Source data

————————

(** ** Sums in halves of a cycle *)
(** A cell of the attribution holds a number of half cycles. *)
Definition half (h : Z) : double := scaled h (-1).
Definition halves_of (m : Zmap double) (h : Zmap Z) : Prop :=
  dom m = dom h /\ (forall i, m.[i] = half h.[i]) /\ (forall i, 0 <= h.[i]).
(** The sum over the keys of a map. *)
Definition zsum (h : Zmap Z) : Z := map_fold (fun _ x a => x + a) 0 h.
Lemma zsum_empty : zsum ∅ = 0.
Proof. apply map_fold_empty. Qed.
Lemma zsum_insert i x (h : Zmap Z) : h !! i = None -> zsum (<[i := x]> h) = x + zsum h.
Proof. intros E. unfold zsum. by rewrite map_fold_insert_L by (intros; lia || done). Qed.
Lemma zsum_delete i (h : Zmap Z) : zsum h = h.[i] + zsum (delete i h).
Proof.
  unfold rd. destruct (h !! i) as [x|] eqn:E; cbn [default].
  - rewrite <- (insert_delete_id h i x E) at 1. apply zsum_insert, lookup_delete_eq.
  - by rewrite delete_id.
Qed.
Lemma zsum_wr i n (h : Zmap Z) : zsum (wr i (h.[i] + n) h) = zsum h + n.
Proof.
  unfold wr. rewrite <- insert_delete_eq, zsum_insert by apply lookup_delete_eq. rewrite (zsum_delete i h). lia.
Qed.
Lemma zsum_at i (h : Zmap Z) : (forall j, 0 <= h.[j]) -> 0 <= h.[i] <= zsum h.
Proof.
  intros Hh. split; [done|]. rewrite (zsum_delete i h). enough (0 <= zsum (delete i h)) by lia.
  assert (forall j, 0 <= (delete i h).[j]) as Hd.
  { intros j. unfold rd. destruct (decide (i = j)) as [->|]; [by rewrite lookup_delete_eq|]. rewrite lookup_delete_ne by done. apply Hh. }
  revert Hd. generalize (delete i h). clear Hh h. intros h. induction h as [|j x h E IH] using map_ind; intros Hh; [by rewrite zsum_empty|].
  rewrite zsum_insert by done. pose proof (Hh j) as Hj. unfold rd in Hj. rewrite lookup_insert_eq in Hj. cbn in Hj.
  enough (0 <= zsum h) by lia. apply IH. intros k. specialize (Hh k). unfold rd in *. destruct (decide (j = k)) as [->|]; [by rewrite E|].
  by rewrite lookup_insert_ne in Hh.
Qed.
(** The total of the report, over the entries. *)
Lemma half_add a b : 0 <= a -> 0 <= b -> a + b < 2 ^ 53 -> double_add (half a) (half b) = half (a + b).
Proof. intros. by apply scaled_add_exact. Qed.
Definition zsum_list (l : list (Z * Z)) : Z := foldr (fun p a => p.2 + a) 0 l.
#[local] Instance zsum_list_perm : Proper (Permutation ==> eq) zsum_list.
Proof. intros l l' Hl. induction Hl as [|p l l' _ IH|p q l|l l' l'' _ IH1 _ IH2]; unfold zsum_list in *; cbn [foldr]; lia. Qed.
Lemma zsum_map_to_list (h : Zmap Z) : zsum h = zsum_list (map_to_list h).
Proof. unfold zsum. rewrite map_fold_foldr. apply foldr_ext; [|done|done]. by intros [] ?. Qed.
(** The entries of a map whose cells are a function of another with the same keys. *)
Lemma zsum_along {A} (m : Zmap A) (h : Zmap Z) : dom m = dom h -> zsum h = zsum_list (map (fun p => (p.1, h.[p.1])) (entries m)).
Proof.
  intros Hd. rewrite zsum_map_to_list. apply zsum_list_perm. rewrite entries_perm. apply NoDup_Permutation.
  - apply NoDup_map_to_list.
  - apply (NoDup_fmap_1 fst). rewrite <- list_fmap_compose. change (NoDup (map_to_list m).*1). apply NoDup_fst_map_to_list.
  - intros [i x]. rewrite elem_of_map_to_list, list_elem_of_fmap. unfold rd. split.
    + intros E. assert (i ∈ dom m) as [y Ey]%elem_of_dom by (rewrite Hd; by apply elem_of_dom).
      exists (i, y). split; [cbn; by rewrite E|by apply elem_of_map_to_list].
    + intros ([j y] & E & Hj%elem_of_map_to_list). cbn in E. injection E as -> ->.
      assert (j ∈ dom h) as [z Ez]%elem_of_dom by (rewrite <- Hd; by apply elem_of_dom). by rewrite Ez.
Qed.
Lemma total_halves (l : list (Z * double)) (g : Z -> Z) a : (forall p, p ∈ l -> p.2 = half (g p.1) /\ 0 <= g p.1) -> 0 <= a ->
  a + zsum_list (map (fun p => (p.1, g p.1)) l) < 2 ^ 53 ->
  foldl (fun a p => double_add a p.2) (half a) l = half (a + zsum_list (map (fun p => (p.1, g p.1)) l)).
Proof.
  revert a. induction l as [|p l IH]; intros a Hl Ha Hb; cbn [foldl map]; [by rewrite Z.add_0_r|].
  destruct (Hl p ltac:(left)) as [E Hg]. cbn [map zsum_list foldr snd fst] in *. fold (zsum_list (map (fun p => (p.1, g p.1)) l)) in *.
  assert (0 <= zsum_list (map (fun p => (p.1, g p.1)) l)) as Hn.
  { clear -Hl. induction l as [|q l IH]; [done|]. cbn. fold (zsum_list (map (fun p => (p.1, g p.1)) l)).
    destruct (Hl q ltac:(right; left)). enough (0 <= zsum_list (map (fun p => (p.1, g p.1)) l)) by lia. apply IH. intros r [->|Hr]%elem_of_cons; apply Hl; [left|by right; right]. }
  rewrite E, half_add, IH by (lia || (intros; apply Hl; by right)). f_equal. lia.
Qed.
Lemma tip_total_halves tip h : halves_of tip h -> zsum h < 2 ^ 53 -> tip_total tip = half (zsum h).
Proof.
  intros (Hd & Hc & Hh) Hb. unfold tip_total. change (double_of 0) with (half 0). rewrite (zsum_along tip h Hd) in *.
  rewrite (total_halves _ (fun i => h.[i])); [done| |done|done]. intros [i x] Hp%elem_of_entries. cbn. split; [|apply Hh].
  rewrite <- Hc. unfold rd. by rewrite Hp.
Qed.
Lemma charge_halves pc k tip h : halves_of tip h -> 0 <= k -> zsum h + k < 2 ^ 53 ->
  halves_of (charge pc (half k) tip) (wr pc (h.[pc] + k) h).
Proof.
  intros (Hd & Hc & Hh) Hk Hb. pose proof (zsum_at pc h Hh). split; [unfold charge, wr; by rewrite !dom_insert_L, Hd|].
  split; intros i; [unfold charge|]; rewrite !rd_wr; destruct (Z.eqb_spec pc i) as [->|]; try done; [|lia].
  by rewrite Hc, half_add by lia.
Qed.

(** ** Every cycle is charged once *)
(** The attribution holds [n] cycles. *)
Definition charged (n : Z) (tip : Zmap double) : Prop := exists h, halves_of tip h /\ zsum h = 2 * n.
Lemma charged_init : charged 0 ∅.
Proof. exists ∅. split; [|apply zsum_empty]. split; [by rewrite !dom_empty_L|]. split; intros i; by rewrite !rd_empty. Qed.
(** A second instruction retires only beside a first. *)
Definition in_order (t : tb_out) : bool := negb (retire_two_valid (o_tb t)) || retire_valid (o_tb t).
Lemma tip_charged t pc n tip ins : charged n tip -> in_order t = true -> 0 <= n < 2 ^ 52 - 1 ->
  charged (n + 1) (tip_charge t pc (tip, ins)).1.
Proof.
  intros (h & Hh & Hs) Ho Hn. unfold tip_charge, in_order in *. change one with (half 2).
  assert (forall pc, charged (n + 1) (charge pc (half 2) tip)) as Hall.
  { intros pc'. exists (wr pc' (h.[pc'] + 2) h). split; [apply charge_halves; [done|lia..]|]. rewrite zsum_wr. lia. }
  destruct (dbg_head_status t .& 1 =/? 0); [apply Hall|]. destruct (retire_valid (o_tb t)), (retire_two_valid (o_tb t)); try done; cbn [orb negb Z.b2z].
  - change (double_div _ _) with (half 1).
    set (p := u64 (retire_pc (o_tb t))). set (q := u64 (retire_two_pc (o_tb t))). set (h1 := wr p (h.[p] + 1) h).
    assert (halves_of (charge p (half 1) tip) h1) as H1 by (apply charge_halves; [done|lia..]).
    assert (zsum h1 = 2 * n + 1) as E1 by (unfold h1; rewrite zsum_wr; lia).
    exists (wr q (h1.[q] + 1) h1). split; [apply charge_halves; [done|lia..]|]. rewrite zsum_wr. lia.
  - change (double_div _ _) with (half 2). apply Hall.
  - apply Hall.
Qed.
Lemma tip_total_charged n tip : charged n tip -> 0 <= n < 2 ^ 52 -> tip_total tip = double_of n.
Proof.
  intros (h & Hh & Hs) Hn. rewrite (tip_total_halves tip h), Hs by (done || lia). destruct (Z.eq_dec n 0) as [->|Hn0]; [done|].
  unfold half. rewrite scaled_pos, double_of_pos by lia. rewrite Z.log2_double by lia. f_equal; [|lia]. f_equal.
  replace (53 - (Z.log2 n + 1)) with (Z.succ (53 - (Z.succ (Z.log2 n) + 1))) by lia.
  rewrite Z.pow_succ_r; [lia|]. assert (Z.log2 n < 52) by (apply Z.log2_lt_pow2; lia). lia.
Qed.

————————

• [PROBLEM]
As listed above, the lines from the line with "charged (n + 1) (tip_charge" to the line with "unfold half. rewrite" are to be echoed exactly, with both ends included and nothing added.

• [TASK SOLUTION]
  charged (n + 1) (tip_charge t pc (tip, ins)).1.
Proof.
  intros (h & Hh & Hs) Ho Hn. unfold tip_charge, in_order in *. change one with (half 2).
  assert (forall pc, charged (n + 1) (charge pc (half 2) tip)) as Hall.
  { intros pc'. exists (wr pc' (h.[pc'] + 2) h). split; [apply charge_halves; [done|lia..]|]. rewrite zsum_wr. lia. }
  destruct (dbg_head_status t .& 1 =/? 0); [apply Hall|]. destruct (retire_valid (o_tb t)), (retire_two_valid (o_tb t)); try done; cbn [orb negb Z.b2z].
  - change (double_div _ _) with (half 1).
    set (p := u64 (retire_pc (o_tb t))). set (q := u64 (retire_two_pc (o_tb t))). set (h1 := wr p (h.[p] + 1) h).
    assert (halves_of (charge p (half 1) tip) h1) as H1 by (apply charge_halves; [done|lia..]).
    assert (zsum h1 = 2 * n + 1) as E1 by (unfold h1; rewrite zsum_wr; lia).
    exists (wr q (h1.[q] + 1) h1). split; [apply charge_halves; [done|lia..]|]. rewrite zsum_wr. lia.
  - change (double_div _ _) with (half 2). apply Hall.
  - apply Hall.
Qed.
Lemma tip_total_charged n tip : charged n tip -> 0 <= n < 2 ^ 52 -> tip_total tip = double_of n.
Proof.
  intros (h & Hh & Hs) Hn. rewrite (tip_total_halves tip h), Hs by (done || lia). destruct (Z.eq_dec n 0) as [->|Hn0]; [done|].
  unfold half. rewrite scaled_pos, double_of_pos by lia. rewrite Z.log2_double by lia. f_equal; [|lia]. f_equal.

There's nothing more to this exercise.